A dangerous assumption

I’ve often said that trying to explain your work to others is the best way to check you understand it, and whilst preparing for this week’s talk at Cambridge (which was apparently well received!) I started to have some doubts about an algorithm I’d been using. In the end I didn’t go into enough technical detail during the talk for the issue to come up, but those concerns nagged at me during the commutes and lunchbreaks: eventually, I confirmed that there’s quite a big flaw in my proof as it stands.

For cyclotomic matrices over the rational integers, it turns out that all maximal examples satisfy the equation M2=4I. However, this is a side effect of the classification, rather than an independent result which can be used to arrive at that classification. Which is a problem, as (despite attempts to guard against it) my approach implicity assumes this condition…

Thus what I currently have is a classification not necessarily of all the maximal cyclotomic graphs, but of all the graphs whose matrix representation squares to 4I; no less substantial a piece of work, but a less significant result.

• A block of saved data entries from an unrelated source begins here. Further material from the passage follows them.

(** Field assignments *)
Definition set_kgl_type (ts : option (list Z)) (n : Z) (g : kgetlog) : kgetlog :=
  Kgetlog ts n (kgl_util g) (kgl_utilcnt g) (kgl_temp g) (kgl_tempcnt g) (kgl_cap g) (kgl_conf g)
    (kgl_stat g) (kgl_statcnt g) (kgl_msgs g) (kgl_msgslen g) (kgl_limits g) (kdl_name g) (kdl_len g).
Definition set_kgl_util (u : option (list kutilization)) (n : Z) (g : kgetlog) : kgetlog :=
  Kgetlog (kgl_type g) (kgl_typecnt g) u n (kgl_temp g) (kgl_tempcnt g) (kgl_cap g) (kgl_conf g)
    (kgl_stat g) (kgl_statcnt g) (kgl_msgs g) (kgl_msgslen g) (kgl_limits g) (kdl_name g) (kdl_len g).
Definition set_kgl_temp (t : option (list ktemperature)) (n : Z) (g : kgetlog) : kgetlog :=
  Kgetlog (kgl_type g) (kgl_typecnt g) (kgl_util g) (kgl_utilcnt g) t n (kgl_cap g) (kgl_conf g)
    (kgl_stat g) (kgl_statcnt g) (kgl_msgs g) (kgl_msgslen g) (kgl_limits g) (kdl_name g) (kdl_len g).
Definition set_kgl_cap (c : kcapacity) (g : kgetlog) : kgetlog :=
  Kgetlog (kgl_type g) (kgl_typecnt g) (kgl_util g) (kgl_utilcnt g) (kgl_temp g) (kgl_tempcnt g) c (kgl_conf g)
    (kgl_stat g) (kgl_statcnt g) (kgl_msgs g) (kgl_msgslen g) (kgl_limits g) (kdl_name g) (kdl_len g).
Definition set_kgl_conf (c : kconfiguration) (g : kgetlog) : kgetlog :=
  Kgetlog (kgl_type g) (kgl_typecnt g) (kgl_util g) (kgl_utilcnt g) (kgl_temp g) (kgl_tempcnt g) (kgl_cap g) c
    (kgl_stat g) (kgl_statcnt g) (kgl_msgs g) (kgl_msgslen g) (kgl_limits g) (kdl_name g) (kdl_len g).
Definition set_kgl_stat (s : option (list kstatistics)) (n : Z) (g : kgetlog) : kgetlog :=
  Kgetlog (kgl_type g) (kgl_typecnt g) (kgl_util g) (kgl_utilcnt g) (kgl_temp g) (kgl_tempcnt g) (kgl_cap g) (kgl_conf g)
    s n (kgl_msgs g) (kgl_msgslen g) (kgl_limits g) (kdl_name g) (kdl_len g).
Definition set_kgl_msgs (m : option buffer) (n : Z) (g : kgetlog) : kgetlog :=
  Kgetlog (kgl_type g) (kgl_typecnt g) (kgl_util g) (kgl_utilcnt g) (kgl_temp g) (kgl_tempcnt g) (kgl_cap g) (kgl_conf g)
    (kgl_stat g) (kgl_statcnt g) m n (kgl_limits g) (kdl_name g) (kdl_len g).
Definition set_kgl_limits (l : klimits) (g : kgetlog) : kgetlog :=
  Kgetlog (kgl_type g) (kgl_typecnt g) (kgl_util g) (kgl_utilcnt g) (kgl_temp g) (kgl_tempcnt g) (kgl_cap g) (kgl_conf g)
    (kgl_stat g) (kgl_statcnt g) (kgl_msgs g) (kgl_msgslen g) l (kdl_name g) (kdl_len g).
Definition set_kdl (n : option buffer) (len : Z) (g : kgetlog) : kgetlog :=
  Kgetlog (kgl_type g) (kgl_typecnt g) (kgl_util g) (kgl_utilcnt g) (kgl_temp g) (kgl_tempcnt g) (kgl_cap g) (kgl_conf g)
    (kgl_stat g) (kgl_statcnt g) (kgl_msgs g) (kgl_msgslen g) (kgl_limits g) n len.
Definition set_kcf_serial (s : option buffer) (c : kconfiguration) : kconfiguration :=
  Kconfiguration (kcf_vendor c) (kcf_model c) s (kcf_wwn c) (kcf_version c) (kcf_compdate c) (kcf_srchash c) (kcf_proto c)
    (kcf_protocompdate c) (kcf_protosrchash c) (kcf_interfaces c) (kcf_interfacescnt c) (kcf_port c) (kcf_tlsport c) (kcf_power c).
Definition set_kcf_wwn (s : option buffer) (c : kconfiguration) : kconfiguration :=
  Kconfiguration (kcf_vendor c) (kcf_model c) (kcf_serial c) s (kcf_version c) (kcf_compdate c) (kcf_srchash c) (kcf_proto c)
    (kcf_protocompdate c) (kcf_protosrchash c) (kcf_interfaces c) (kcf_interfacescnt c) (kcf_port c) (kcf_tlsport c) (kcf_power c).
Definition set_kcf_interfaces (i : option (list kinterface)) (n : Z) (c : kconfiguration) : kconfiguration :=
  Kconfiguration (kcf_vendor c) (kcf_model c) (kcf_serial c) (kcf_wwn c) (kcf_version c) (kcf_compdate c) (kcf_srchash c)
    (kcf_proto c) (kcf_protocompdate c) (kcf_protosrchash c) i n (kcf_port c) (kcf_tlsport c) (kcf_power c).
(* ===== verification/OpComplete.v ===== *)
(** Completing an operation: what [ki_aio_complete] answers, gives back and
    leaves in the caller's kv, for a kio that timed out or failed and for one
    that came back with a response. *)

From stdpp Require Import gmap.
From S2P Require Import Prelude Types ListApi Session KtliState Ktli KtliSpec Pdu Keys Ktb Validate.
From S2P Require Import ProtoData Proto ProtoSpec Stat Op OpFrame Put Del Get Noop Batch Exec Aio OpSpec OpRequest.

Section complete.
Context {LA : ListApi} {LL : ListLaws} {X : Type} {PG : ProtoGen} {PL : ProtoLaws} {SZ : Sizes}.

Notation opst := (@opst LA X).
Notation world := (@world LA X).
Notation OP := (ST opst).
Notation St w s bl ses pb := (@Opst LA X w (Heap s bl) ses pb).
Implicit Types (w : world) (k : kio ptr).

(** A completed kio on the completion queue of a connected session *)
Record completed w (ktd : Z) (cq : ptr) (l : clist) (ex : Z) (i : nat) (e p : ptr) k (cf sp : ptr) : Prop := {
  cp_at : exists s, session_at w ktd s /\ ks_state s = KTLI_SSTATE_CONNECTED /\ ks_compq s = Some cq /\
    ks_config s = Some cf;
  cp_queue : queue_at w cq l ex; cp_nodup : NoDup (contents l).*1; cp_elem : contents l !! i = Some (e, p);
  cp_kio : w_kios w !! p = Some k; cp_qbp : kio_qbp k = Some e; cp_magic : kio_magic k = KIO_MAGIC;
  cp_config : exists cfg, w_configs w !! cf = Some cfg /\ kcfg_pconf cfg = Some sp }.

(** The world after the receive *)
(** The session, its configurations and what belongs to the threads stay. *)
Definition same_session w w' : Prop := w_table w' = w_table w /\ w_configs w' = w_configs w /\ same_threads w w'.
Definition taken w (cq : ptr) (l : clist) (ex : Z) (i : nat) (p : ptr) k w' : Prop :=
  exists l' k', contents l' = delete i (contents l) /\
    w_queues w' = <[cq := KtliQueue (Some l') false ex]> (w_queues w) /\
    w_kios w' = <[p := k']> (w_kios w) /\ same_response k k' /\ kio_st k' = kio_st k /\
    w_live w' = w_live w /\ same_session w w'.

Lemma receive_run w ktd cq l ex i e p k cf sp s bl ses pb sess kop :
  completed w ktd cq l ex i e p k cf sp ->
  kio_st k = KIO_RECEIVED \/ kio_st k = KIO_TIMEDOUT \/ kio_st k = KIO_FAILED ->
  exists w', receive_kio ktd sess kop p (St w s bl ses pb) = Ok (None, St w' s bl ses pb) /\
    taken w cq l ex i p k w'.
Proof.
  intros [(x & Hx & Hst & Hcq & _) Hq Hnd Hi Hk Hqbp _ _] Hk3.
  destruct (ktli_receive_run w ktd x cq l ex p k e i Hx Hst Hcq Hq Hnd Hi Hk Hqbp Hk3)
    as (w' & l' & k' & E & Hl & Hqs & Hks & Ht & _ & Hst' & Hr & _).
  exists w'. split.
  - unfold receive_kio. by erewrite bind_Ok by (apply on_w_run; exact E).
  - apply ktli_receive_frame in E as (Hlive & Hcf & _ & Hk' & Hth).
    rewrite Hks, lookup_insert_eq, Hk in Hk'. inversion Hk'; subst. by exists l', k'.
Qed.

(** *** The buffers *)
(** The request as the operations send it *)
Definition sent_request k (vals : list kiovec) : Prop :=
  exists pdu msg, km_msg (kio_sendmsg k) = Some (pdu :: msg :: vals) /\
    km_cnt (kio_sendmsg k) = 2 + zlen vals /\ is_Some (kiov_base pdu) /\ is_Some (kiov_base msg).

Lemma send_loop_rest (o : opst) l1 l2 sl :
  2 <= zlen l1 -> send_loop (l1 ++ l2) (length l2) (zlen l1) (u32 sl) o = Ok (u32 (sl + vec_len l2), o).
Proof.
  revert l1 sl. induction l2 as [|v l2 IH]; intros l1 sl Hl; cbn [send_loop length].
  - unfold vec_len. cbn. by rewrite Z.add_0_r.
  - erewrite bind_Ok by by apply array_rd_middle. replace (zlen l1 <? KM_CNT_NOVAL) with false
      by (symmetry; apply Z.ltb_ge; unfold KM_CNT_NOVAL; lia).
    erewrite bind_Ok by done. cbv beta. rewrite u32_add.
    replace (zlen l1 + 1) with (zlen (l1 ++ [v])) by (rewrite zlen_app; unfold zlen; cbn [length]; lia).
    replace (l1 ++ v :: l2) with ((l1 ++ [v]) ++ l2) by by rewrite <- app_assoc.
    rewrite IH by (rewrite zlen_app; unfold zlen in *; cbn [length]; lia).
    unfold vec_len. cbn [fmap list_fmap]. rewrite zsum_cons. do 3 f_equal. lia.
Qed.

Lemma free_run w s bl ses pb : on_m KI_FREE (St w s bl ses pb) = Ok (tt, St w (adv 0 (-1) s) bl ses pb).
Proof. done. Qed.

Lemma free_sendmsg_run k vals w s bl ses pb :
  sent_request k vals ->
  exists sl, free_sendmsg (kio_sendmsg k) (St w s bl ses pb) = Ok (sl, St w (adv 0 (-3) s) bl ses pb).
Proof.
  intros (a & b & Hm & Hc & [ba Ha] & [bb Hb]). unfold free_sendmsg. rewrite Hm, Hc.
  erewrite bind_Ok by done. cbv beta.
  replace (Z.to_nat (2 + zlen vals)) with (S (S (length vals))) by (unfold zlen; lia).
  eexists. cbn [send_loop]. rewrite ?bind_assoc.
  erewrite bind_Ok by apply array_rd_0. change (0 <? KM_CNT_NOVAL) with true. cbv iota beta. rewrite Ha, ?bind_assoc.
  erewrite bind_Ok by done. cbv beta. rewrite ?bind_assoc. erewrite bind_Ok by apply free_run. cbv beta.
  rewrite ?bind_assoc.
  erewrite bind_Ok by apply array_rd_1. change (0 + 1 <? KM_CNT_NOVAL) with true. cbv iota beta. rewrite Hb, ?bind_assoc.
  erewrite bind_Ok by done. cbv beta. rewrite ?bind_assoc. erewrite bind_Ok by apply free_run. cbv beta.
  erewrite bind_Ok by exact (send_loop_rest _ [a; b] vals _ ltac:(done)). cbv beta.
  erewrite bind_Ok by apply free_run. unfold mret, ST_ret. by rewrite !adv_adv.
Qed.

Lemma free_batch_run k w s bl ses pb :
  sent_request k [] -> free_batch_sendmsg (kio_sendmsg k) (St w s bl ses pb) = Ok (tt, St w (adv 0 (-3) s) bl ses pb).
Proof.
  intros (a & b & Hm & _ & [ba Ha] & [bb Hb]). unfold free_batch_sendmsg. rewrite Hm.
  erewrite bind_Ok by done. cbv beta. erewrite bind_Ok by apply array_rd_0. cbv beta. rewrite Ha.
  erewrite bind_Ok by done. erewrite bind_Ok by apply free_run.
  erewrite bind_Ok by apply array_rd_1. cbv beta. rewrite Hb. erewrite bind_Ok by done.
  erewrite bind_Ok by apply free_run. rewrite free_run. by rewrite !adv_adv.
Qed.

(** *** The session and the kio *)
Definition err_ks (kop : op_kind) (ksn : ksession) : ksession :=
  set_ks_stats (kst_upd kop count_err (ks_stats ksn)) ksn.
Lemma err_inc_run kop sp ksn w s bl ses pb :
  ses !! sp = Some ksn ->
  err_inc (Some sp) (Some kop) (St w s bl ses pb) = Ok (tt, St w s bl (<[sp := err_ks kop ksn]> ses) pb).
Proof. intros H. unfold err_inc, kop_upd, ses_upd. cbn. by rewrite H. Qed.
Lemma kio_free_run p w s bl ses pb :
  kio_free p (St w s bl ses pb) = Ok (tt, St (set_kios_w (delete p (w_kios w)) w) (adv 0 (-1) s) bl ses pb).
Proof. done. Qed.

Lemma kio_bad_run w ktd cq l ex i e p k cf sp s bl ses pb :
  completed w ktd cq l ex i e p k cf sp ->
  kio_bad (Some p) (St w s bl ses pb) = Ok (false, St w s bl ses pb).
Proof.
  intros [_ _ _ _ Hk _ Hm _]. unfold kio_bad. erewrite bind_Ok by by apply on_w_run, kio_rd_run.
  cbv beta. by rewrite Hm.
Qed.
Lemma config_done_run w ktd cq l ex i e p k cf sp s bl ses pb :
  completed w ktd cq l ex i e p k cf sp ->
  on_w (ktli_config ktd) (St w s bl ses pb) = Ok ((0, Some cf), St w s bl ses pb).
Proof.
  intros [(x & Hx & _ & _ & Hc) _ _ _ _ _ _ _]. apply on_w_run. unfold ktli_config. by ksteps.
Qed.
Lemma cfg_done_run w ktd cq l ex i e p k cf sp s bl ses pb :
  completed w ktd cq l ex i e p k cf sp ->
  exists cfg, cfg_rd (Some cf) (St w s bl ses pb) = Ok (cfg, St w s bl ses pb) /\ kcfg_pconf cfg = Some sp.
Proof.
  intros [_ _ _ _ _ _ _ (cfg & Hc & Hp)]. exists cfg. split; [|done]. unfold cfg_rd, deref_st. cbn. by rewrite Hc.
Qed.

(** The end of a completion that failed: the received buffers were freed. *)
Lemma finish_error_run kop p k k' vals krc (fr : OP Z) sizes lens w s bl ses pb w1 sp ksn :
  krc <> K_OK -> sent_request k vals -> same_request k k' -> ses !! sp = Some ksn ->
  (exists rl, fr (St w s bl ses pb) = Ok (rl, St w1 s bl ses pb)) ->
  finish_kio (Some sp) kop p k' krc fr sizes lens (St w s bl ses pb) =
    Ok (tt, St (set_kios_w (delete p (w_kios w1)) w1) (adv 0 (-4) s) bl (<[sp := err_ks kop ksn]> ses) pb).
Proof.
  intros Hkrc Hsent Hsame Hses [rl Hfr]. unfold finish_kio. erewrite bind_Ok by exact Hfr. cbv beta.
  assert (Hsent' : sent_request k' vals).
  { destruct Hsent as (a & b & Hm & Hc & Ha & Hb), Hsame as (_&_&_&H1&H2&_).
    exists a, b. by rewrite H1, H2. }
  destruct (free_sendmsg_run k' vals w1 s bl ses pb Hsent') as [sl Es].
  erewrite bind_Ok by exact Es. cbv beta. rewrite (proj2 (Z.eqb_neq krc K_OK)) by done.
  erewrite bind_Ok by by apply err_inc_run. rewrite kio_free_run. by rewrite adv_adv.
Qed.
(** ** Without a response *)
Definition no_response (st : kio_state) : Z := match st with KIO_TIMEDOUT => K_ETIMEDOUT | _ => K_ENOMSG end.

It’s still my belief that this is the full classification, but to prove that, I’ll need to demonstrate the equivalence of these two conditions (the reverse direction I already have, but that’s no help); or at least the weaker result that any cyclotomic graph with a vertex of weighted degree less than four admits a cyclotomic supermatrix, which is the hidden assumption in my existing algorithm. Suggestions welcome!